This list of applications is not exhaustive (for example, apps and systems for hospital-based monitoring and decision support appear difficult to place within it), but the categories provide a rough guide to the major types of DMH intervention, albeit only with the necessary acknowledgement of one overarching technological development. Cutting across these three categories, artificial intelligence (AI) can be used to enhance treatment options using internet-based, app-based or VR methods or to enable potentially more precise diagnostic and monitoring tools (Bickman, 2020). With mental healthcare dominated by subjective assessments and outpatient care, Lovejoy (2019, p. 1) suggests, AI may offer “greater objectivity and may have better predictive value” while allowing “increased monitoring in the community” via wearables and mobile devices.

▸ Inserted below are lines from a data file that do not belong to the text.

(* ===== verification/RecorderSteps.v ===== *)
(** * AgentCombiner (var/detail/combiner.h) and the threads of an IntRecorder

    Any number of threads record samples in their agents without a lock, and
    combine or reset all agents under the combiner's lock, one agent after the
    other, while the others go on recording.  A step is one access of a shared
    word, or what a thread does to the combiner under its lock when no other
    thread can see a part of it: a locked section touches at most one agent's
    word, except combine_agents and reset_all_agents, whose loops are steps.

    Threads are numbered; a thread's agent has its number, and an agent is in the
    list from its creation until its thread exits.  The agents' memory comes from
    AgentGroup, which gives each thread its own. *)

From S2P Require Import Prelude Recorder.

Module RecorderSteps.
Import Recorder.

(** _global_result, _agents in the order of the list, the elements and _lock. *)
Record AgentCombiner := mkCombiner {
  _global_result : Stat;
  _agents : list nat;
  element : gmap nat Z;
  _lock : option nat }.

(** The identities: Stat() and 0. *)
Definition AgentCombiner_ctor : AgentCombiner := mkCombiner Stat_ctor [] ∅ None.
(* ===== verification/ExecQueue.v ===== *)
(** * The tasks of an ExecutionQueue (fiber/execution_queue.cc)

    Threads push tasks to the front of a list with one exchange of _head and link
    them to the older ones afterwards; who finds _head empty executes the tasks,
    or has a thread started that does, and takes over what was pushed meanwhile
    by reversing it.

    A thread is between two accesses of a shared variable, [bstep] runs it over
    the next one.  Shared are _head, _high_priority_tasks, _join_butex, the pool
    of nodes, the status and version of a node (under its mutex), and the next
    pointer of a node whose push is not finished; the other fields of a node
    belong to who pushes or executes it, and their accesses are in the step of
    the access before.  butex_wait may end early (EINTR).

    What the code leaves to others is the [choice] of a step: the node that the
    pool gives, the thread that runs the tasks, and whether the user's function
    asks for the next task or returns.  The mode with a resident pthread is not
    modelled. *)

From S2P Require Import Prelude VersionedRef.

Module ExecQueue.
Import VersionedRef.

(** ** Task nodes *)

Inductive TaskStatus := UNEXECUTED | EXECUTING | EXECUTED.

#[global] Instance TaskStatus_dec : EqDecision TaskStatus.
Proof. solve_decision. Defined.

(** A next pointer: UNCONNECTED, or a node or NULL. *)
Inductive next_ptr := UNCONNECTED | Ptr (p : option nat).

Section Tasks.
Context {T : Type}.

(** [task_mem] holds the task while there is one; [q] is whether the pointer to
    the queue is set. *)
Record TaskNode := mkNode {
  version : Z; status : TaskStatus; stop_task : bool; iterated : bool; high_priority : bool;
  in_place : bool; next : next_ptr; q : bool; task_mem : option T }.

DMH technologies are partly important to scrutinize because recent years have seen a concerted push for investment and innovation in DMH by actors such as the World Economic Forum, the National Health Service, and private investors (Hollis et al., 2015; Jankovic et al., 2020; World Economic Forum, 2021). This trend has been accelerated by the impacts of COVID-19 and an increasing recognition of the wide gap between those who need mental healthcare and those who receive it via conventional means (Balcombe & Leo, 2021; Carter et al., 2021). Research in DMH has changed dramatically in the last decade, with a recent analysis showing that in the period from 2008 to 2010, when the field was beginning to accelerate, its focus was on promoting “self-management and the mitigation of mental health impacts from physical sickness” (Timakum et al., 2022, p. 13). Yet more recently, the authors report, the scope of research papers has expanded to cover DMH approaches to lifestyle interventions, mental illness prevention, and the use of AI tools to reduce the overall mental health burden. One way of thinking about large-scale transformations in DMH is through the small but growing number of contributions that see digital health interventions as “essentially sociotechnical systems” (Mohr et al., 2017, p. 2) dependent on patient interactions and human support for their technologies’ performance. As this paper will explore, the lens of sociotechnical systems theory (SST) is useful for understanding a range of ethical and social aspects of the complex and shifting DMH domain but first requires some explanation in terms of the range of systems and interactions that it handles.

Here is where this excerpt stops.